She looked up at him, and her heart was pounding, her chest aching. And she didn’t think that wrinkling her nose was going to make the feeling go away. Which was confronting and annoying, and she hated it. And why did he have to keep saying things like this to her?

Like when he had mentioned sex and virginity. And now he had said... He had said that. And he had jarred her brain into this territory that she didn’t know how to navigate. That she didn’t understand.

She had never once in her life thought about...that word that he had used as a verb.
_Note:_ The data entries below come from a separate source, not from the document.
(** * ScholarStream ingestion pipeline: a shallow embedding and its properties

    The development follows the Python package [ingestion]:
    - [utils.py]            : [synthetic_email]
    - [openalex_client.py]  : [OpenAlexClient.works_stream]
    - [schema.py]           : [OpenAlexWork], [Envelope]
    - [firehose_client.py]  : [FirehoseSink.put_records]
    - [config.py]           : [Settings.validate]
    - [producer.py]         : [main], [flush]

    and, beside it, the two scripts around it:
    - [sql/apply.py]        : [_natural_sql_order], [_resolve_files], [main]
    - [app/home.py]         : [pick], [selectbox_with_default]

    Python [str] values are modelled by [string], read as a sequence of code
    points below 256, but for the names and domains of [synthetic_email],
    which are texts of any code points ([Text.text]); Python [int] by [Z];
    [float] durations by [Q];
    dictionaries with string keys built by the code by [gmap string _];
    decoded JSON documents by the inductive [Json]. *)

From Stdlib Require Import ZArith QArith Ascii String List Lia Bool Sorted.
From stdpp Require Import base option list gmap strings.
Import ListNotations.
Local Open Scope string_scope.
Local Open Scope list_scope.
Local Open Scope Z_scope.

(** ** Strings *)

Module Str.

Definition code (c : ascii) : Z := Z.of_N (N_of_ascii c).

Definition chars (s : string) : list ascii := list_ascii_of_string s.

(** [s.encode("utf-8")] for a string of code points below 256, where it
    cannot raise; [Text.encode_utf8] is the encoder of any [str]. *)
Definition utf8_char (c : ascii) : list Z :=
  let n := code c in
  if n <? 128 then [n]
  else [Z.lor 192 (Z.shiftr n 6); Z.lor 128 (Z.land n 63)].

Definition encode_utf8 (s : string) : list Z := flat_map utf8_char (chars s).

(** Python truthiness of a [str]. *)
Definition truthy (s : string) : bool :=
  match s with EmptyString => false | String _ _ => true end.

(** [o or d] where [o] is an optional [str]. *)
Definition or_else (o : option string) (d : string) : string :=
  match o with
  | Some s => if truthy s then s else d
  | None => d
  end.

(** [s[:n]] *)
Fixpoint prefix (n : nat) (s : string) : string :=
  match n, s with
  | S n', String c r => String c (prefix n' r)
  | _, _ => EmptyString
  end.

Definition newline : string := String (ascii_of_nat 10) EmptyString.

(** [s.rstrip("/")] *)
Fixpoint rstrip_slash (s : string) : string :=
  match s with
  | EmptyString => EmptyString
  | String c r =>
      match rstrip_slash r with
      | EmptyString => if Ascii.eqb c "/"%char then EmptyString else String c EmptyString
      | r' => String c r'
      end
  end.

End Str.

(** ** hashlib.sha1 (FIPS 180-4), on byte lists *)

Module Sha1.

Definition w32 (x : Z) : Z := Z.land x 0xFFFFFFFF.
Definition add32 (x y : Z) : Z := w32 (x + y).
Definition rotl (n x : Z) : Z := w32 (Z.lor (Z.shiftl x n) (Z.shiftr x (32 - n))).
Definition not32 (x : Z) : Z := Z.lxor x 0xFFFFFFFF.

(** The [n] low-order bytes of [v], most significant first. *)
Fixpoint be_bytes (n : nat) (v : Z) : list Z :=
  match n with
  | O => []
  | S n' => Z.land (Z.shiftr v (8 * Z.of_nat n')) 255 :: be_bytes n' v
  end.

Definition pad (msg : list Z) : list Z :=
  let l := Z.of_nat (length msg) in
  msg ++ [128] ++ repeat 0 (Z.to_nat ((55 - l) mod 64)) ++ be_bytes 8 (8 * l).

Fixpoint words (bs : list Z) : list Z :=
  match bs with
  | a :: b :: c :: d :: r =>
      Z.lor (Z.shiftl a 24) (Z.lor (Z.shiftl b 16) (Z.lor (Z.shiftl c 8) d)) :: words r
  | _ => []
  end.

Fixpoint blocks (fuel : nat) (ws : list Z) : list (list Z) :=
  match fuel, ws with
  | S fuel', _ :: _ => firstn 16 ws :: blocks fuel' (skipn 16 ws)
  | _, _ => []
  end.

Definition wd (w : list Z) (i : nat) : Z := nth i w 0.

Fixpoint schedule (n : nat) (w : list Z) : list Z :=
  match n with
  | O => w
  | S n' =>
      let i := length w in
      schedule n'
        (w ++ [rotl 1 (Z.lxor (Z.lxor (wd w (i - 3)) (wd w (i - 8)))
                              (Z.lxor (wd w (i - 14)) (wd w (i - 16))))])
  end.

Record regs := Regs { ra : Z; rb : Z; rc : Z; rd : Z; re : Z }.

Definition f_k (i : nat) (b c d : Z) : Z * Z :=
  if (i <? 20)%nat then (Z.lor (Z.land b c) (Z.land (not32 b) d), 0x5A827999)
  else if (i <? 40)%nat then (Z.lxor (Z.lxor b c) d, 0x6ED9EBA1)
  else if (i <? 60)%nat then
    (Z.lor (Z.lor (Z.land b c) (Z.land b d)) (Z.land c d), 0x8F1BBCDC)
  else (Z.lxor (Z.lxor b c) d, 0xCA62C1D6).

Definition round (w : list Z) (r : regs) (i : nat) : regs :=
  let '(f, k) := f_k i (rb r) (rc r) (rd r) in
  let t := add32 (add32 (add32 (add32 (rotl 5 (ra r)) f) (re r)) k) (wd w i) in
  Regs t (ra r) (rotl 30 (rb r)) (rc r) (rd r).

Definition compress (h : regs) (block : list Z) : regs :=
  let w := schedule 64 block in
  let r := fold_left (round w) (seq 0 80) h in
  Regs (add32 (ra h) (ra r)) (add32 (rb h) (rb r)) (add32 (rc h) (rc r))
       (add32 (rd h) (rd r)) (add32 (re h) (re r)).

Definition init : regs :=
  Regs 0x67452301 0xEFCDAB89 0x98BADCFE 0x10325476 0xC3D2E1F0.

Definition digest (msg : list Z) : regs :=
  let ws := words (pad msg) in
  fold_left compress (blocks (length ws) ws) init.

Definition hexchar (n : Z) : ascii :=
  if n <? 10 then ascii_of_N (Z.to_N (48 + n)) else ascii_of_N (Z.to_N (87 + n)).

Definition nibbles (w : Z) : list Z :=
  map (fun s => Z.land (Z.shiftr w s) 15) [28; 24; 20; 16; 12; 8; 4; 0].

Definition hex32 (w : Z) : list ascii := map hexchar (nibbles w).

(** [hashlib.sha1(msg).hexdigest()] *)
Definition hexdigest (msg : list Z) : string :=
  let r := digest msg in
  string_of_list_ascii
    (hex32 (ra r) ++ hex32 (rb r) ++ hex32 (rc r) ++ hex32 (rd r) ++ hex32 (re r)).

End Sha1.

(** ** Python exceptions *)

Inductive exn : Type :=
| ValueError (msg : string)
| TypeError
| AttributeError
| OverflowError
| HTTPError (status : Z)
| JSONDecodeError
| ValidationError
| BadParameter (msg : string)
| ExternalError (tag : string)    (* raised by the network or by a test double *)
| UnicodeEncodeError.

(** ** Text: a Python [str] of any code points *)

Module Text.

(** A [str] as the list of its code points, each from 0 to 0x10FFFF, the
    surrogates 0xD800 to 0xDFFF included (a [str] may hold them). *)
Definition text : Type := list Z.

(** The text of a string of code points below 256. *)
Definition of_string (s : string) : text := map Str.code (Str.chars s).

(** The string of a text of code points below 256. *)
Definition to_string (t : text) : string :=
  string_of_list_ascii (map (fun n => ascii_of_N (Z.to_N n)) t).

Definition is_surrogate (n : Z) : bool := (0xD800 <=? n) && (n <=? 0xDFFF).

(** The UTF-8 bytes of one code point; a surrogate has none. *)
Definition utf8_point (n : Z) : exn + list Z :=
  if n <? 0x80 then inr [n]
  else if n <? 0x800 then
    inr [Z.lor 192 (Z.shiftr n 6); Z.lor 128 (Z.land n 63)]
  else if n <? 0x10000 then
    if is_surrogate n then inl UnicodeEncodeError
    else inr [Z.lor 224 (Z.shiftr n 12);
              Z.lor 128 (Z.land (Z.shiftr n 6) 63);
              Z.lor 128 (Z.land n 63)]
  else
    inr [Z.lor 240 (Z.shiftr n 18);
         Z.lor 128 (Z.land (Z.shiftr n 12) 63);
         Z.lor 128 (Z.land (Z.shiftr n 6) 63);
         Z.lor 128 (Z.land n 63)].

(** [t.encode("utf-8")]: raises [UnicodeEncodeError] on a surrogate. *)
Fixpoint encode_utf8 (t : text) : exn + list Z :=
  match t with
  | [] => inr []
  | n :: rest =>
      match utf8_point n with
      | inl e => inl e
      | inr bytes =>
          match encode_utf8 rest with
          | inl e => inl e
          | inr more => inr (bytes ++ more)
          end
      end
  end.

End Text.

(** ** utils.py *)

Definition default_domain : string := "example.com".

(** [synthetic_email(name, domain="example.com")], on any [str]; [domain =
    None] stands for a call that leaves the keyword out. *)
Definition synthetic_email (name : option Text.text) (domain : option Text.text)
  : exn + Text.text :=
  let named :=
    match name with
    | Some (c :: r) => c :: r
    | Some [] | None => Text.of_string "unknown"
    end in
  match Text.encode_utf8 named with
  | inl e => inl e
  | inr seed =>
      let h := Str.prefix 10 (Sha1.hexdigest seed) in
      inr (Text.of_string ("user_" +:+ h +:+ "@")
           ++ default (Text.of_string default_domain) domain)
  end.

(** [synthetic_email] as the pipeline calls it, on the strings of this
    development (code points below 256): there it cannot raise, see
    [synthetic_email_latin1_eq]. *)
Definition synthetic_email_latin1 (name : option string) (domain : option string)
  : string :=
  match synthetic_email (Text.of_string <$> name) (Text.of_string <$> domain) with
  | inr address => Text.to_string address
  | inl _ => EmptyString
  end.

(** ** Python values and built-ins *)

(** A decoded JSON document ([resp.json()], a raw work, a serialised record).
    The keys of a [JObj] are distinct, as in a Python [dict]. *)
#[warnings="-register-all"] Inductive Json : Type :=
| JNull
| JBool (b : bool)
| JNum (n : Z)
| JFloat (q : Q)
| JStr (s : string)
| JArr (l : list Json)
| JObj (kvs : list (string * Json)).

Module Py.

Definition q_truthy (q : Q) : bool := negb (Qnum q =? 0).

(** [bool(v)] *)
Definition truthy (v : Json) : bool :=
  match v with
  | JNull => false
  | JBool b => b
  | JNum n => negb (n =? 0)
  | JFloat q => q_truthy q
  | JStr s => Str.truthy s
  | JArr l => match l with [] => false | _ => true end
  | JObj kvs => match kvs with [] => false | _ => true end
  end.

Fixpoint assoc (k : string) (kvs : list (string * Json)) : option Json :=
  match kvs with
  | [] => None
  | (k', v) :: r => if String.eqb k k' then Some v else assoc k r
  end.

(** [d.get(k, dflt)]; only a [dict] has the method. *)
Definition get (d : Json) (k : string) (dflt : Json) : exn + Json :=
  match d with
  | JObj kvs => inr (default dflt (assoc k kvs))
  | _ => inl AttributeError
  end.

(** The items a [for] loop draws from [v]. *)
Definition iter (v : Json) : exn + list Json :=
  match v with
  | JArr l => inr l
  | JObj kvs => inr (map (fun kv => JStr (fst kv)) kvs)
  | JStr s => inr (map (fun c => JStr (String c EmptyString)) (Str.chars s))
  | _ => inl TypeError
  end.

(** *** [int(s)] for a [str] of code points below 256 *)

Definition is_space (c : ascii) : bool :=
  let n := Str.code c in
  ((9 <=? n) && (n <=? 13)) || (n =? 32) || (n =? 133) || (n =? 160).

Fixpoint lstrip (s : list ascii) : list ascii :=
  match s with
  | c :: r => if is_space c then lstrip r else s
  | [] => []
  end.

Definition strip (s : list ascii) : list ascii := rev (lstrip (rev (lstrip s))).

Definition digit (c : ascii) : option Z :=
  let n := Str.code c in
  if (48 <=? n) && (n <=? 57) then Some (n - 48) else None.

(** [sys.int_info.default_max_str_digits] *)
Definition max_str_digits : nat := 4300.

(** Digits with single underscores between them; [after_digit] tells whether
    the previous character was a digit. Returns the value and the number of
    digits read. *)
Fixpoint digits (s : list ascii) (acc : Z) (count : nat) (after_digit : bool)
  : option (Z * nat) :=
  match s with
  | [] => if after_digit then Some (acc, count) else None
  | c :: r =>
      if Ascii.eqb c "_"%char then
        if after_digit then digits r acc count false else None
      else
        match digit c with
        | Some d => digits r (10 * acc + d) (S count) true
        | None => None
        end
  end.

Definition unsigned (s : list ascii) : option Z :=
  match digits s 0 O false with
  | Some (v, count) => if (count <=? max_str_digits)%nat then Some v else None
  | None => None
  end.

Definition int (s : string) : option Z :=
  match strip (Str.chars s) with
  | c :: r =>
      if Ascii.eqb c "-"%char then Z.opp <$> unsigned r
      else if Ascii.eqb c "+"%char then unsigned r
      else unsigned (c :: r)
  | [] => None
  end.

End Py.

(** ** Results and the effect monad *)

Inductive result (A : Type) : Type :=
| Ok (a : A)
| Raised (e : exn)
| Diverged.                       (* the fuel of a loop ran out *)
Arguments Ok {A} a.
Arguments Raised {A} e.
Arguments Diverged {A}.

Definition M (W A : Type) : Type := W -> result A * W.

Definition ret {W A} (a : A) : M W A := fun w => (Ok a, w).
Definition raise {W A} (e : exn) : M W A := fun w => (Raised e, w).
Definition bind {W A B} (c : M W A) (k : A -> M W B) : M W B :=
  fun w =>
    match c w with
    | (Ok a, w') => k a w'
    | (Raised e, w') => (Raised e, w')
    | (Diverged, w') => (Diverged, w')
    end.
Definition lift {W A} (r : exn + A) : M W A :=
  match r with inl e => raise e | inr a => ret a end.

Notation "'let!' x ':=' c 'in' k" := (bind c (fun x => k))
  (at level 10, x name, c at level 100, k at level 200).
She had thought in warm, sweet terms. That they would get married, and things would be sort of nice and soft and special. Then they would have that magical connection that she didn’t share with anyone else. It was the thing that would make them married. It was the thing that would make her feel that way about him. And once they were a married couple, they would have it. It made sense to her. Except, standing there looking at Lachlan with her heart threatening to burst its way out the front of her chest, it didn’t make sense anymore, and that made her angry. Outraged, in fact, because how dare he? How dare he take something that she had so carefully defined for herself and try to impose his own rules on it?
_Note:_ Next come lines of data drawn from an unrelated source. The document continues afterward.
(** X14. Two successive runs are separated by at least one sample that is in
    neither, and, when merging is on, the first index of the later run is
    at least [min_distance / 1000 * sf] samples after the last index of
    the earlier one. *)
Theorem merged_runs_separated (min_distance : option Q) (sf : Q) (idx_sum : list Z)
    (i : nat) (k1 k2 : list Z) :
  merged_runs min_distance sf idx_sum !! i = Some k1 ->
  merged_runs min_distance sf idx_sum !! S i = Some k2 ->
  exists a b, last k1 = Some a /\ head k2 = Some b /\ 1 < b - a /\
    (forall md, min_distance = Some md -> (0 < md)%Q ->
       (md / 1000 * sf <= inject_Z (b - a))%Q).
Proof.
  intros H1 H2. unfold merged_runs in H1, H2.
  destruct (split_runs_boundary _ _ _ _ H1 H2) as (a & b & Hl & Hh & Hc & Hd).
  exists a, b. split_and!; [done.. | |].
  - pose proof (merge_events_strict min_distance sf _ (candidates_strictly_sorted idx_sum))
      as HS.
    pose proof (consecutive_lt _ _ _ HS Hc). lia.
  - intros md -> Hmd. unfold merge_events in Hc.
    apply Qltb_spec in Hmd. rewrite Hmd in Hc.
    destruct (events_distance_fill_gaps _ _ _ _ _ (candidates_strictly_sorted idx_sum) Hc)
      as [-> | Hge]; [lia | done].
Qed.

Lemma merged_runs_separated_example :
  merged_runs default_min_distance 100 two_run_votes = [[0; 1; 2]; [63; 64; 65]] /\
  exists a b, last [0; 1; 2] = Some a /\ head [63; 64; 65] = Some b /\
    (500 / 1000 * 100 <= inject_Z (b - a))%Q.
Proof.
  assert (E : merged_runs default_min_distance 100 two_run_votes
              = [[0; 1; 2]; [63; 64; 65]]) by (by vm_compute).
  split; [exact E|].
  destruct (merged_runs_separated default_min_distance 100 two_run_votes 0
              [0; 1; 2] [63; 64; 65]) as (a & b & Ha & Hb & _ & H).
  - by rewrite E.
  - by rewrite E.
  - exists a, b. split_and!; [done..|]. by apply H.
Defined.

(** ** The table of events *)

Lemma for_each_length {A B} (f : A -> comp B) (l : list A) (tr : list op) (bs : list B) :
  for_each f l = Comp tr (inr bs) -> length bs = length l.
Proof.
  revert tr bs. induction l as [|a l IH]; intros tr bs H; simpl in H.
  - by apply mret_inv in H as [_ <-].
  - inv_bind H as b. inv_bind H as bs'. apply mret_inv in H as [_ <-].
    simpl. f_equal. by eapply IH.
Qed.

Lemma mask_select_length {A B} (g : B -> bool) (l : list A) (runs : list B) :
  length l = length runs ->
  length (mask_select l (map g runs)) = length (List.filter g runs).
Proof.
  revert l. induction runs as [|r runs IH]; intros [|a l] Hlen; simpl in *; try done.
  destruct (g r); simpl; rewrite IH; lia.
Qed.

Lemma filter_nonempty {A} (g : A -> bool) (l : list A) :
  forallb negb (map g l) = false -> (0 < length (List.filter g l))%nat.
Proof.
  induction l as [|a l IH]; simpl; [done|].
  destruct (g a); simpl; [lia | done].
Qed.

Lemma candidates_empty (idx_sum : list Z) :
  candidates idx_sum = [] -> Forall (fun v => v < 3) idx_sum.
Proof.
  unfold candidates, np_where. generalize 0%nat as i.
  induction idx_sum as [|v l IH]; intros i H; [constructor|].
  simpl in H. destruct (3 <=? v) eqn:E; [done|].
  apply Z.leb_gt in E. constructor; [done | by eapply IH].
Qed.

Section TableFacts.

Context (lib : numlib).

(** X15. A table returned by [detect_events] has the eleven columns of the
    source, in its order; every column has as many rows as there are
    runs of good duration, and there is at least one row. *)
Theorem detect_events_table (ms : measures) (idx_sum : list Z) (duration : Q * Q)
    (min_distance : option Q) (tr : list op) (df : DataFrame) :
  detect_events lib ms idx_sum duration min_distance = Comp tr (inr (Some df)) ->
  let kept := List.filter (good_run duration (ms_sf ms))
                          (merged_runs min_distance (ms_sf ms) idx_sum) in
  column_names df = ["Start"; "End"; "Duration"; "Amplitude"; "RMS"; "AbsPower";
                     "RelPower"; "Frequency"; "Oscillations"; "Symmetry";
                     "Confidence"] /\
  (0 < length kept)%nat /\
  Forall (fun kc => column_length kc.2 = length kept) df.
Proof.
  intros H kept. rewrite detect_events_unfold in H. cbv zeta in H.
  destruct (length (candidates idx_sum) =? 0)%nat; [discriminate|].
  destruct (forallb negb _) eqn:Hgood; [discriminate|].
  inv_bind H as fts. apply mret_inv in H as [_ H]. injection H as <-.
  apply for_each_length in Hstep. rewrite length_zip, length_map, Nat.min_id in Hstep.
  split_and!; [done | by apply filter_nonempty |].
  unfold events_table, df_filter. cbn [map fst snd].
  apply Forall_forall. intros kc Hkc.
  repeat (apply elem_of_cons in Hkc as [-> | Hkc]);
    [.. | by apply elem_of_nil in Hkc];
    cbn [snd column_length]; apply mask_select_length; by rewrite length_map.
Qed.

(** X16. [detect_events] returns [None] only after printing its message, and
    only when no sample has a vote of at least 3 or no run has a good
    duration. *)
Theorem detect_events_none_only (ms : measures) (idx_sum : list Z) (duration : Q * Q)
    (min_distance : option Q) (tr : list op) :
  detect_events lib ms idx_sum duration min_distance = Comp tr (inr None) ->
  tr = [OpPrint no_spindle_msg] /\
  (Forall (fun v => v < 3) idx_sum \/
   Forall (fun k => good_run duration (ms_sf ms) k = false)
          (merged_runs min_distance (ms_sf ms) idx_sum)).
Proof.
  rewrite detect_events_unfold. cbv zeta. intros H.
  destruct (length (candidates idx_sum) =? 0)%nat eqn:E.
  - injection H as <-. split; [done|]. left. apply candidates_empty.
    apply Nat.eqb_eq in E. by destruct (candidates idx_sum).
  - destruct (forallb negb _) eqn:Hgood.
    + injection H as <-. split; [done|]. right. by apply forallb_negb_map.
    + inv_bind H as fts. by apply mret_inv in H as [_ H].
Qed.

End TableFacts.

Lemma detect_events_table_example :
  exists tr df,
    detect_events stub_lib demo_measures demo_votes default_duration
      default_min_distance = Comp tr (inr (Some df)) /\
    Forall (fun kc => column_length kc.2 = 1%nat) df.
Proof.
  destruct demo_run_features as (tr & ft & Hft).
  assert (E : exists tr df,
            detect_events stub_lib demo_measures demo_votes default_duration
              default_min_distance = Comp tr (inr (Some df))).
  { eexists _, _. rewrite detect_events_unfold. cbv zeta.
    rewrite demo_merged_runs.
    change (length (candidates demo_votes) =? 0)%nat with false.
    change (map (good_run default_duration (ms_sf demo_measures)) [demo_run])
      with [true].
    cbn [forallb negb andb zip zip_with for_each fst snd].
    rewrite Hft. reflexivity. }
  destruct E as (tr' & df & E). exists tr', df. split; [exact E|].
  destruct (detect_events_table stub_lib _ _ _ _ _ _ E) as (_ & _ & H).
  rewrite demo_merged_runs in H. exact H.
Defined.

Lemma detect_events_none_only_example :
  detect_events failing_lib demo_measures [0; 1; 2] default_duration
    default_min_distance = Comp [OpPrint no_spindle_msg] (inr None) /\
  Forall (fun v => v < 3) [0; 1; 2].
Proof.
  assert (E : detect_events failing_lib demo_measures [0; 1; 2] default_duration
                default_min_distance = Comp [OpPrint no_spindle_msg] (inr None))
    by reflexivity.
  split; [exact E|].
  destruct (detect_events_none_only failing_lib _ _ _ _ _ E) as [_ [H | H]]; [exact H|].
  repeat constructor.
Defined.

(** ** Traces and successful runs *)

Lemma assert_trace (b : bool) : trace (assert b) = [].
Proof. by destruct b. Qed.

Lemma py_div_trace (a b : Q) : trace (py_div a b) = [].
Proof. unfold py_div. by destruct (Qeq_bool b 0). Qed.

Lemma bind_trace_nil {A B} (m : comp A) (f : A -> comp B) :
  trace m = [] -> (forall a, trace (f a) = []) -> trace (m ≫= f) = [].
Proof.
  intros Hm Hf. rewrite bind_trace, Hm. destruct (outcome m); simpl; [done | apply Hf].
Qed.

(** A computation without recorded operation that is followed by a
    successful computation returned. *)
Lemma bind_nil_inv {A B} (m : comp A) (f : A -> comp B) (tr : list op) (b : B) :
  trace m = [] -> (m ≫= f) = Comp tr (inr b) ->
  exists a, m = mret a /\ f a = Comp tr (inr b).
Proof.
  intros Hm H. apply bind_inr_inv in H as (tr1 & a & tr2 & H1 & H2 & ->).
  rewrite H1 in Hm. simpl in Hm. subst tr1. by exists a.
Qed.

Lemma assert_inv (b : bool) (u : unit) : assert b = mret u -> b = true.
Proof. by destruct b. Qed.

Lemma py_div_inv (a b q : Q) : py_div a b = mret q -> ~ (b == 0)%Q /\ q = (a / b)%Q.
Proof.
  unfold py_div. destruct (Qeq_bool b 0) eqn:E; [done|]. intros [= <-].
  split; [|done]. intros H. apply Qeq_bool_iff in H. congruence.
Qed.

Lemma for_each_trace_nil {A B} (f : A -> comp B) (l : list A) :
  (forall a, trace (f a) = []) -> trace (for_each f l) = [].
Proof.
  intros Hf. induction l as [|a l IH]; [done|]. simpl.
  apply bind_trace_nil; [done|]. intros b. apply bind_trace_nil; [done|]. done.
Qed.

Section SuccessfulRuns.

Context (lib : numlib).

Lemma jit_div_trace (a b : f64) : trace (jit_div lib a b) = [].
Proof.
  unfold jit_div. destruct (jit_error_model lib); [|done].
  by destruct (f64_eqb b (Fin 0)).
Qed.

Lemma corr_trace (x y : list f64) : trace (_corr lib x y) = [].
Proof.
  unfold _corr, jit_mean. apply bind_trace_nil; [apply jit_div_trace|]. intros mx.
  apply bind_trace_nil; [apply jit_div_trace|]. intros my. apply jit_div_trace.
Qed.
She was just different than him. That was all. He was trying to measure what she wanted with his own yardstick, and it just wasn’t fair, and it didn’t work.

She was still wet. Miserably so, and somehow warm with it, and she didn’t like it.

“Doc,” he said, his voice suddenly low, rough. “You might want to take a step back.”

She shivered, painfully aware of the fact that her dress was wet and cold, clinging to her skin. She was breathing hard, because she was angry. His own shirt was plastered to his body from that rain, and she could see the outline of his every muscle.

Muscles that she had gone out of her way not to look at, for all the time that she spent with him.

She remembered that moment again, when he had walked into the house and stripped his shirt off and she had looked away, because it was a practiced habit. Because she could remember clearly a time when he’d done that when she had been sixteen, and they had been down at the creek. A memory that she worked hard not to dwell on or really have at all.

Right then she did.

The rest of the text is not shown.